TO DO | Nothing outside the range is wanted. Repeat exactly the lines below from the one with "dt) by assumption." through the one with "destruct (rs_randbelow 5".
GIVEN DATA below:
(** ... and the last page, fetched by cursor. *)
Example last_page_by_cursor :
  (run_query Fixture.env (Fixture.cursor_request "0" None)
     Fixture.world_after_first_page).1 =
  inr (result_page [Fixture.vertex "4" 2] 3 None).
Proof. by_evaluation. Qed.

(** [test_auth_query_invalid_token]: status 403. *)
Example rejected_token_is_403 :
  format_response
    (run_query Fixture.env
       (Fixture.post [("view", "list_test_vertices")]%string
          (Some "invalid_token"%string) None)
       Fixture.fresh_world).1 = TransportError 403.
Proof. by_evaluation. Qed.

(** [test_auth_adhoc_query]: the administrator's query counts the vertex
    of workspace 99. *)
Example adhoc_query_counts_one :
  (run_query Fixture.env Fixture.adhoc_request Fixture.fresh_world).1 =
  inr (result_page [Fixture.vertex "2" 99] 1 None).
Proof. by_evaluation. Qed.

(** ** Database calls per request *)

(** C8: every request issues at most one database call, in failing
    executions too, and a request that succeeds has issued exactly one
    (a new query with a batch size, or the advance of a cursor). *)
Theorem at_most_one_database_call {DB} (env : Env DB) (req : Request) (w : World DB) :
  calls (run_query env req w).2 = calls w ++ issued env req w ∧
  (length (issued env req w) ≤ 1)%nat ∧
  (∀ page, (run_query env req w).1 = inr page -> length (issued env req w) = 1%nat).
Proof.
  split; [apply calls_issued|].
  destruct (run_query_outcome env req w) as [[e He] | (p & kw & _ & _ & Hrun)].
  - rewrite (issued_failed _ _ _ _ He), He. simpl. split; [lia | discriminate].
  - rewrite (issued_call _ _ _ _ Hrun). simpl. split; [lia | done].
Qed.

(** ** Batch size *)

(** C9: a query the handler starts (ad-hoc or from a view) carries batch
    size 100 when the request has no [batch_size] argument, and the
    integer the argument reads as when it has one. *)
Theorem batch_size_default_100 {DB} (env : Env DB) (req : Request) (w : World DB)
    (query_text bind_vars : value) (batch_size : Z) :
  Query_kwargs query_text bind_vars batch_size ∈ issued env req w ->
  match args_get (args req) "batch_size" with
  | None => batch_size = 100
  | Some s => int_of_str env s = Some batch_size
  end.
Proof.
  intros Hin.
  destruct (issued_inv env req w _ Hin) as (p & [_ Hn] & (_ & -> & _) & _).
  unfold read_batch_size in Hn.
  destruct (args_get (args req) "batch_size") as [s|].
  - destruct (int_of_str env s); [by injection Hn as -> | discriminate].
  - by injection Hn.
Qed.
End of GIVEN DATA.
GIVEN DATA below:
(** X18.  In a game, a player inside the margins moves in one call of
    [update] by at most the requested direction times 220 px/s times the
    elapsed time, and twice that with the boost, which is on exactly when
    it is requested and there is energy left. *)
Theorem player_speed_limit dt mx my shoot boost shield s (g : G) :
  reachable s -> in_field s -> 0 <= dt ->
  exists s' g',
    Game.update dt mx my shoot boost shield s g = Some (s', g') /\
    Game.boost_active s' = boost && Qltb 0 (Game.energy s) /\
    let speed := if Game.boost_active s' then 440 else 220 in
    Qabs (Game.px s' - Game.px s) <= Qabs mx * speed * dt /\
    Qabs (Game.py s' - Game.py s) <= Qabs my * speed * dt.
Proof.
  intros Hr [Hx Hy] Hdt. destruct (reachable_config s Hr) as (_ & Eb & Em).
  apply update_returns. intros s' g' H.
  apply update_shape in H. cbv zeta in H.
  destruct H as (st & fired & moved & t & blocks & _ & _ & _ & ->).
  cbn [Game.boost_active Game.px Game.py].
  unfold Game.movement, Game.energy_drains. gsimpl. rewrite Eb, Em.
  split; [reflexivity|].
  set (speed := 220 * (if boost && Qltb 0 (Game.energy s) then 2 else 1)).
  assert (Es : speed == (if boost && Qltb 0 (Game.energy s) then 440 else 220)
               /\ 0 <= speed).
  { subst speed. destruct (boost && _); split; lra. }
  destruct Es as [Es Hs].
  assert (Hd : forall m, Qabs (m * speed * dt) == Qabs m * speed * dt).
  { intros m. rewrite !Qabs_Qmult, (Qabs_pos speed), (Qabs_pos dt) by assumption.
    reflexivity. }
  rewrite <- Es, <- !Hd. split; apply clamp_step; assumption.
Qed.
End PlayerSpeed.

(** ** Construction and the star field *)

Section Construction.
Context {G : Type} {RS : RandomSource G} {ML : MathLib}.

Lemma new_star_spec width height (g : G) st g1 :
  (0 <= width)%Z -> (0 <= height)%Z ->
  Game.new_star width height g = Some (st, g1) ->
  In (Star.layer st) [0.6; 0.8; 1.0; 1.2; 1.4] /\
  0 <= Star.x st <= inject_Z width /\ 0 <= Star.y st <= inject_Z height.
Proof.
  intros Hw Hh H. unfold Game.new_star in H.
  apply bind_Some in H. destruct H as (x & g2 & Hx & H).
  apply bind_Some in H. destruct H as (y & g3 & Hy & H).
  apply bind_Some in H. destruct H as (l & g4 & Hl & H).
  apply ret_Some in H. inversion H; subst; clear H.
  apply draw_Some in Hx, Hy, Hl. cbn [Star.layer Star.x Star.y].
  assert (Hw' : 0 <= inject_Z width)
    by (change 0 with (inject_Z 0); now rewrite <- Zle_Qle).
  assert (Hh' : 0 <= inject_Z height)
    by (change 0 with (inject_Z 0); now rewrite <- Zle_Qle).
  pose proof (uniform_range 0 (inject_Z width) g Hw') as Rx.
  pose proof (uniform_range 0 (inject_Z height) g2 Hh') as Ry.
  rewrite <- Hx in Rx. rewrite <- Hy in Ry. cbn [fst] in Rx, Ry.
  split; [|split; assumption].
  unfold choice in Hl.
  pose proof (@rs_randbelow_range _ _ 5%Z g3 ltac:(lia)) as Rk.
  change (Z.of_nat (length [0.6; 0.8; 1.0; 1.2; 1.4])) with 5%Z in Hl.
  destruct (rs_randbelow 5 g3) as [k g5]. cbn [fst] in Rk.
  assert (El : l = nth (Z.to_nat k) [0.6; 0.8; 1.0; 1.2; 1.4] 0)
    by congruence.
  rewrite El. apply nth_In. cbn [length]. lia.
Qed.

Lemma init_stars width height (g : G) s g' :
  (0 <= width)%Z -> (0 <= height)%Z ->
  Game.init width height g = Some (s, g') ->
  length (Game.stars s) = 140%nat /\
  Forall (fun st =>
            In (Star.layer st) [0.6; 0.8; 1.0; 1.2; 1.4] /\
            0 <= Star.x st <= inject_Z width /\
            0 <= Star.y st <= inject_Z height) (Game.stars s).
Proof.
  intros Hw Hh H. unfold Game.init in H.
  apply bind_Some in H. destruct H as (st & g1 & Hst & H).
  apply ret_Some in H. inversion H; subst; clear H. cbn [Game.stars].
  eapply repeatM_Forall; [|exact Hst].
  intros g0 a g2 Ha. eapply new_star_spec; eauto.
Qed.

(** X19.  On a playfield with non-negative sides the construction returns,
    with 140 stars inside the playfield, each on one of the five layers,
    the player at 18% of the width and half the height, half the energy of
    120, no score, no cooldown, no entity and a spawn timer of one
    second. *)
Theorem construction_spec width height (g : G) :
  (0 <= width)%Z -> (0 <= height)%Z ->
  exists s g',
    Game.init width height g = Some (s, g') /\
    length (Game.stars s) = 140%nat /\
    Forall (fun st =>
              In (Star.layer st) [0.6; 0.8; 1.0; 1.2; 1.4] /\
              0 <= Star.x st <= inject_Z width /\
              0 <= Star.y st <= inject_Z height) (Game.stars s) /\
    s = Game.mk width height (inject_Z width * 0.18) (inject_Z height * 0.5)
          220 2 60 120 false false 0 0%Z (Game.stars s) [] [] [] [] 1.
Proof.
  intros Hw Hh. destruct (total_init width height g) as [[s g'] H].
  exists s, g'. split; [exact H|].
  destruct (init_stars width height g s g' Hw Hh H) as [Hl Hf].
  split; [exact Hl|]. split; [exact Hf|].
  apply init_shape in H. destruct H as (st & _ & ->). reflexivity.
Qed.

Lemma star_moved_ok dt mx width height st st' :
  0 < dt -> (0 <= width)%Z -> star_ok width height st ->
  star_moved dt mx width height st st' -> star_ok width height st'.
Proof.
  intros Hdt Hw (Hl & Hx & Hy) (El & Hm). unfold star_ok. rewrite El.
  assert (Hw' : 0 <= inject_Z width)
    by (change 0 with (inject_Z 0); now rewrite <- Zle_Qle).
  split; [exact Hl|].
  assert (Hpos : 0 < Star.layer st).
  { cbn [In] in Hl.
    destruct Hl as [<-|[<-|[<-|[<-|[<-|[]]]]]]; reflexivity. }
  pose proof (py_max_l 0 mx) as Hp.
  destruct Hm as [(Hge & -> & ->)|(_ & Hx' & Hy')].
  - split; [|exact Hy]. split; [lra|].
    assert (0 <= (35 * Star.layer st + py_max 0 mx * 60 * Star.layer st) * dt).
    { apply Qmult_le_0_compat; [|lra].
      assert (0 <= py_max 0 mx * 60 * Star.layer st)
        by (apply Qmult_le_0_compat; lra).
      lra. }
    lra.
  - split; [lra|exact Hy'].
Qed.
End of GIVEN DATA.
TASK OUTPUT |
  { intros m. rewrite !Qabs_Qmult, (Qabs_pos speed), (Qabs_pos dt) by assumption.
    reflexivity. }
  rewrite <- Es, <- !Hd. split; apply clamp_step; assumption.
Qed.
End PlayerSpeed.

(** ** Construction and the star field *)

Section Construction.
Context {G : Type} {RS : RandomSource G} {ML : MathLib}.

Lemma new_star_spec width height (g : G) st g1 :
  (0 <= width)%Z -> (0 <= height)%Z ->
  Game.new_star width height g = Some (st, g1) ->
  In (Star.layer st) [0.6; 0.8; 1.0; 1.2; 1.4] /\
  0 <= Star.x st <= inject_Z width /\ 0 <= Star.y st <= inject_Z height.
Proof.
  intros Hw Hh H. unfold Game.new_star in H.
  apply bind_Some in H. destruct H as (x & g2 & Hx & H).
  apply bind_Some in H. destruct H as (y & g3 & Hy & H).
  apply bind_Some in H. destruct H as (l & g4 & Hl & H).
  apply ret_Some in H. inversion H; subst; clear H.
  apply draw_Some in Hx, Hy, Hl. cbn [Star.layer Star.x Star.y].
  assert (Hw' : 0 <= inject_Z width)
    by (change 0 with (inject_Z 0); now rewrite <- Zle_Qle).
  assert (Hh' : 0 <= inject_Z height)
    by (change 0 with (inject_Z 0); now rewrite <- Zle_Qle).
  pose proof (uniform_range 0 (inject_Z width) g Hw') as Rx.
  pose proof (uniform_range 0 (inject_Z height) g2 Hh') as Ry.
  rewrite <- Hx in Rx. rewrite <- Hy in Ry. cbn [fst] in Rx, Ry.
  split; [|split; assumption].
  unfold choice in Hl.
  pose proof (@rs_randbelow_range _ _ 5%Z g3 ltac:(lia)) as Rk.
  change (Z.of_nat (length [0.6; 0.8; 1.0; 1.2; 1.4])) with 5%Z in Hl.
  destruct (rs_randbelow 5 g3) as [k g5]. cbn [fst] in Rk.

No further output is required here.